# [DIRECTIONS FOR THIS TASK]
From the records below, copy out exactly the lines from the one containing "[StoreCall (Durable.CreateOperationalIntent demo_submitted);" to the one containing "match calls with", both included. Add nothing else.

# [THE DATA]
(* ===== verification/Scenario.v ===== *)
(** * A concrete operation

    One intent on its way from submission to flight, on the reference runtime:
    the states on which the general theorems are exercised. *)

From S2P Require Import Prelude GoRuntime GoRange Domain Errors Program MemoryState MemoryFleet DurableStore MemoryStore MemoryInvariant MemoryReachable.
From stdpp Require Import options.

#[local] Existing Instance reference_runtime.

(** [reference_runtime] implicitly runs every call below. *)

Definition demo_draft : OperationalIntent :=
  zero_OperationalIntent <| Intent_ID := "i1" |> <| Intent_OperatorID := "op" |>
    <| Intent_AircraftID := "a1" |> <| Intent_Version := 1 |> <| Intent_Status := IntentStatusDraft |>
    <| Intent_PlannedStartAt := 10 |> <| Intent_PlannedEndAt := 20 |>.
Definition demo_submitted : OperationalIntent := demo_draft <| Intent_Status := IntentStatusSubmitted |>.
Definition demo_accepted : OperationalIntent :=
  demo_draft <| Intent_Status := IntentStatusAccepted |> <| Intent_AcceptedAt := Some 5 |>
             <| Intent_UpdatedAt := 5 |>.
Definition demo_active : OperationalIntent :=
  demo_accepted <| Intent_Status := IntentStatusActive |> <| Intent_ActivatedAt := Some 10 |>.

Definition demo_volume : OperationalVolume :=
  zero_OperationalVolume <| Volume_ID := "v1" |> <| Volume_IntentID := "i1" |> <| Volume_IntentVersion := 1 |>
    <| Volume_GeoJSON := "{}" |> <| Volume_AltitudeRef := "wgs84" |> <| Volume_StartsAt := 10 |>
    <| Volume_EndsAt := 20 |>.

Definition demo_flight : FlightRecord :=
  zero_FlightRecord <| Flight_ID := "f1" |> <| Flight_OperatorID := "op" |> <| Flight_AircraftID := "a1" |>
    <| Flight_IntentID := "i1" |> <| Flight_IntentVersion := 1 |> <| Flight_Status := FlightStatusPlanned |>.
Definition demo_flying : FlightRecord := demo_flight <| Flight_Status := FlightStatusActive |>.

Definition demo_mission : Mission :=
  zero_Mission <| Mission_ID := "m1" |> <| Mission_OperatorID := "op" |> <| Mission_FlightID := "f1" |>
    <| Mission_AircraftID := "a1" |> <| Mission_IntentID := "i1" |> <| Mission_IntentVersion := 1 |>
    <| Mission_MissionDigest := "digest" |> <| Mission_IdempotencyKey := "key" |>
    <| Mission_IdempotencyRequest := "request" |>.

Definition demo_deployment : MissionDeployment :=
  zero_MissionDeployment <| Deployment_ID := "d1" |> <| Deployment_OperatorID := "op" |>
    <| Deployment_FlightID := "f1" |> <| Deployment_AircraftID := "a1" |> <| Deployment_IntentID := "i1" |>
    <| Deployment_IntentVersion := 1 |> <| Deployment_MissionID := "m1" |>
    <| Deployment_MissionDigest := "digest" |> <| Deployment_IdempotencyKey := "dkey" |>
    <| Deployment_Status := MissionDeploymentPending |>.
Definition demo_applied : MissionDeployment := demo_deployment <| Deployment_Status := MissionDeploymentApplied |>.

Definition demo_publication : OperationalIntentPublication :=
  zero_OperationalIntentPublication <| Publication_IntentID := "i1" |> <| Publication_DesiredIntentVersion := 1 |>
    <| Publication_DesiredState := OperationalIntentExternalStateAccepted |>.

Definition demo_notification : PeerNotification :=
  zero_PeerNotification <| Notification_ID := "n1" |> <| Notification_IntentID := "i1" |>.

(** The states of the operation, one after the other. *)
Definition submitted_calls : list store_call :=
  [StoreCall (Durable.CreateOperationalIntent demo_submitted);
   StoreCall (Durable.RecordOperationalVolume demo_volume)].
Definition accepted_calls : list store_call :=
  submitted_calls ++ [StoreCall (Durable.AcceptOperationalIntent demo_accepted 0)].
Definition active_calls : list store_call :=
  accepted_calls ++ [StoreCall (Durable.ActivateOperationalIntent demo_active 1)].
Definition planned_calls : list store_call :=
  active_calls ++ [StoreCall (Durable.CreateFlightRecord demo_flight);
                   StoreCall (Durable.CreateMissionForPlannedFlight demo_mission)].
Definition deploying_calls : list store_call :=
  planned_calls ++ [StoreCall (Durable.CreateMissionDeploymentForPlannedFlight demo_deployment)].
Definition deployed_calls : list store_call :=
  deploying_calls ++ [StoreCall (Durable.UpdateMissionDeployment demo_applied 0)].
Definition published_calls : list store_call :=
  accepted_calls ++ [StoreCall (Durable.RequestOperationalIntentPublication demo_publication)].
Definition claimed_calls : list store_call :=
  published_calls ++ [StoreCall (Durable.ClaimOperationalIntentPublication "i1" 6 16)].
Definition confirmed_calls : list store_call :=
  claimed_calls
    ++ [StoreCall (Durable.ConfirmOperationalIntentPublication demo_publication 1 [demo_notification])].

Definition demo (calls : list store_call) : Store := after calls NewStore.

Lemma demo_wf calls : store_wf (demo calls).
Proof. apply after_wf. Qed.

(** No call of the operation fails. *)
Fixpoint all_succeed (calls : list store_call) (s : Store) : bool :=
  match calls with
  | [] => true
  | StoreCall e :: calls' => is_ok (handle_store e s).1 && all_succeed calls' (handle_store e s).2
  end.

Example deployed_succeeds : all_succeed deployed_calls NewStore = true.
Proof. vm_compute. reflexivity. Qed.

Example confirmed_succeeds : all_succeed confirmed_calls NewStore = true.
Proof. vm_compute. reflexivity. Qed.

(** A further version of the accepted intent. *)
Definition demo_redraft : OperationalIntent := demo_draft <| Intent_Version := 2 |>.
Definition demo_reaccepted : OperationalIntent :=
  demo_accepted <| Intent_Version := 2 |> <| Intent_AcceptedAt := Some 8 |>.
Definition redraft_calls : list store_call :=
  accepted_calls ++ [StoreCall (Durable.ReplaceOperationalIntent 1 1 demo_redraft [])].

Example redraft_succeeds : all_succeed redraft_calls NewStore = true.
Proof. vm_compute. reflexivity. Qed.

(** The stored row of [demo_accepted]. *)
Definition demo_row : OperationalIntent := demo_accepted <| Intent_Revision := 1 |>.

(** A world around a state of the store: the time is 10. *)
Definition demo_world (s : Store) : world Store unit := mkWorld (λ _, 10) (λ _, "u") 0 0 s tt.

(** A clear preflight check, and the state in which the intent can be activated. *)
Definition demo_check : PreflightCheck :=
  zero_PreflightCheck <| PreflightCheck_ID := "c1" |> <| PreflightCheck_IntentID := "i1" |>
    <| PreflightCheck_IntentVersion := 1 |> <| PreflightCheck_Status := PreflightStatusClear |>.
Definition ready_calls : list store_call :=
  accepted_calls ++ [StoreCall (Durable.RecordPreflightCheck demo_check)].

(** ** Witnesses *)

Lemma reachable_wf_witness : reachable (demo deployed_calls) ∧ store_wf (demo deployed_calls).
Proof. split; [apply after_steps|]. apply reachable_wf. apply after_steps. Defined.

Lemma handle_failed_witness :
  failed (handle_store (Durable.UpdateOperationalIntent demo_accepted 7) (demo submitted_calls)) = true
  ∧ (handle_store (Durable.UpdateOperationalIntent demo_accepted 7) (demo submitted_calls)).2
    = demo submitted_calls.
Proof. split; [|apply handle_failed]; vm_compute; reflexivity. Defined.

# [REPLY]
  [StoreCall (Durable.CreateOperationalIntent demo_submitted);
   StoreCall (Durable.RecordOperationalVolume demo_volume)].
Definition accepted_calls : list store_call :=
  submitted_calls ++ [StoreCall (Durable.AcceptOperationalIntent demo_accepted 0)].
Definition active_calls : list store_call :=
  accepted_calls ++ [StoreCall (Durable.ActivateOperationalIntent demo_active 1)].
Definition planned_calls : list store_call :=
  active_calls ++ [StoreCall (Durable.CreateFlightRecord demo_flight);
                   StoreCall (Durable.CreateMissionForPlannedFlight demo_mission)].
Definition deploying_calls : list store_call :=
  planned_calls ++ [StoreCall (Durable.CreateMissionDeploymentForPlannedFlight demo_deployment)].
Definition deployed_calls : list store_call :=
  deploying_calls ++ [StoreCall (Durable.UpdateMissionDeployment demo_applied 0)].
Definition published_calls : list store_call :=
  accepted_calls ++ [StoreCall (Durable.RequestOperationalIntentPublication demo_publication)].
Definition claimed_calls : list store_call :=
  published_calls ++ [StoreCall (Durable.ClaimOperationalIntentPublication "i1" 6 16)].
Definition confirmed_calls : list store_call :=
  claimed_calls
    ++ [StoreCall (Durable.ConfirmOperationalIntentPublication demo_publication 1 [demo_notification])].

Definition demo (calls : list store_call) : Store := after calls NewStore.

Lemma demo_wf calls : store_wf (demo calls).
Proof. apply after_wf. Qed.

(** No call of the operation fails. *)
Fixpoint all_succeed (calls : list store_call) (s : Store) : bool :=
  match calls with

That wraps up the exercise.